_Problem details_.
Nothing but the lines from the one with "Record WorkflowSpec := mkSpec" down to the one with "sr_agent : option string;" should be returned, exactly and with both ends included, from the material below.

BEGIN Extracted information

(** [AspectEngine.apply(event_type, ctx)] *)
Definition apply (hs : list AspectHandler) (event_type : string)
    (ctx : AspectContext)
  : AspectContext * (exc + unit) * list AspectHandler :=
  apply_loop hs event_type (ac_set_event_type ctx event_type).

(** ** models/workflow.py : WorkflowStep, WorkflowSpec *)

Inductive StepType := AGENT | CONDITION | PARALLEL.
Inductive OnFailure := STOP | SKIP | RETRY.

Inductive WorkflowStep := mkStep {
  s_name : string;
  s_type : StepType;
  s_agent : option string;
  s_prompt : option string;
  s_input_from : option string;
  s_on_failure : OnFailure;
  s_retry_count : Z;
  s_steps : option (list WorkflowStep);
  s_condition : option string;
  s_if_true : option string;
  s_if_false : option string
}.

(** The values of the shared workflow context ([dict[str, Any]]). *)
Inductive Value :=
| VNone
| VBool (b : bool)
| VNum (q : Q)
| VStr (s : string)
| VDict (d : list (string * Value)).

Record WorkflowSpec := mkSpec {
  spec_steps : list WorkflowStep;
  spec_max_total_cost_usd : option Q;
  spec_max_total_duration_seconds : option Z;
  spec_context : list (string * Value)
}.

(** ** orchestration/engine.py : StepResult, WorkflowResult *)

Record StepResult := mkStepResult {
  sr_name : string;
  sr_agent : option string;
  sr_success : bool;
  sr_result : option string;
  sr_error : option string;
  sr_cost_usd : Q;
  sr_duration_ms : Z;
  sr_skipped : bool;
  sr_retries : Z
}.

(** [StepResult(name=..., ...)] with the dataclass defaults. *)
Definition step_result (name : string) : StepResult :=
  mkStepResult name None false None None 0 0 false 0.

Definition sr_with_error (r : StepResult) (e : option string) : StepResult :=
  mkStepResult (sr_name r) (sr_agent r) (sr_success r) (sr_result r) e
    (sr_cost_usd r) (sr_duration_ms r) (sr_skipped r) (sr_retries r).

(** An element of [wf_result.steps]: a [StepResult], or (see
    [aggregate_parallel]) any other object appended to the list. *)
Inductive StepEntry :=
| Entry (r : StepResult)
| NonResult (e : exc).

Record WorkflowResult := mkWorkflowResult {
  wr_workflow_name : string;
  wr_success : bool;
  wr_steps : list StepEntry;
  wr_total_cost_usd : Q;
  wr_total_duration_ms : Z;
  wr_context : list (string * Value);
  wr_error : option string
}.

(** ** Python truthiness and string helpers *)

Definition str_truthy (s : string) : bool := negb (String.eqb s "").

Definition opt_str_truthy (o : option string) : bool :=
  match o with Some s => str_truthy s | None => false end.

(** [bool(v)] *)
Definition truthy (v : Value) : bool :=
  match v with
  | VNone => false
  | VBool b => b
  | VNum q => negb (Qeq_bool q 0)
  | VStr s => str_truthy s
  | VDict d => match d with [] => false | _ => true end
  end.

Definition opt_value (o : option string) : Value :=
  match o with Some s => VStr s | None => VNone end.

Definition nl : string := String (Ascii.ascii_of_nat 10) EmptyString.

(** [condition.split(".")] *)
Fixpoint split_dot_aux (s cur : string) : list string :=
  match s with
  | EmptyString => [cur]
  | String c rest =>
      if Ascii.eqb c "."%char then cur :: split_dot_aux rest ""
      else split_dot_aux rest (cur ++ String c "")%string
  end.

Definition split_dot (s : string) : list string := split_dot_aux s "".

(** [s.replace(old, new)] for a non-empty [old]: non-overlapping
    occurrences, left to right. *)
Fixpoint replace_aux (fuel : nat) (old new s : string) : string :=
  match fuel with
  | O => s
  | S fuel' =>
      match s with
      | EmptyString => EmptyString
      | String c rest =>
          if String.prefix old s then
            new ++ replace_aux fuel'
                     old new (substring (String.length old)
                                (String.length s - String.length old) s)
          else String c (replace_aux fuel' old new rest)
      end
  end.

Definition str_replace (old new s : string) : string :=
  replace_aux (String.length s) old new s.

(** [str(v)] inside an f-string, for the values the model has. *)
Definition py_str (v : Value) : string :=
  match v with
  | VNone => "None"
  | VBool true => "True"
  | VBool false => "False"
  | VNum _ => "<number>"
  | VStr s => s
  | VDict _ => "<dict>"
  end.

(** [WorkflowEngine._evaluate_condition(condition, context)] *)
Fixpoint eval_parts (parts : list string) (current : Value) : bool :=
  match parts with
  | [] => truthy current
  | part :: rest =>
      match current with
      | VDict d =>
          match dict_get part d with
          | None | Some VNone => false
          | Some v => eval_parts rest v
          end
      | _ => false
      end
  end.

Definition evaluate_condition (condition : string) (context : list (string * Value))
  : bool :=
  eval_parts (split_dot condition) (VDict context).

(** [WorkflowEngine._find_step(name, steps)]: depth-first, first match.
    [find_in_step name st] is one iteration of its loop: [st] itself if
    its name matches, else the search of its sub-steps. *)
Fixpoint find_in_step (name : string) (st : WorkflowStep) {struct st}
  : option WorkflowStep :=
  match st with
  | mkStep n _ _ _ _ _ _ sub _ _ _ =>
      if String.eqb n name then Some st
      else
        match sub with
        | Some l =>
            (fix go (l : list WorkflowStep) : option WorkflowStep :=
               match l with
               | [] => None
               | x :: rest =>
                   match find_in_step name x with
                   | Some found => Some found
                   | None => go rest
                   end
               end) l
        | None => None
        end
  end.

Fixpoint find_step (name : string) (steps : list WorkflowStep)
  : option WorkflowStep :=
  match steps with
  | [] => None
  | st :: rest =>
      match find_in_step name st with
      | Some found => Some found
      | None => find_step name rest
      end
  end.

END Extracted information

_Output of the exercise_.
Record WorkflowSpec := mkSpec {
  spec_steps : list WorkflowStep;
  spec_max_total_cost_usd : option Q;
  spec_max_total_duration_seconds : option Z;
  spec_context : list (string * Value)
}.

(** ** orchestration/engine.py : StepResult, WorkflowResult *)

Record StepResult := mkStepResult {
  sr_name : string;
  sr_agent : option string;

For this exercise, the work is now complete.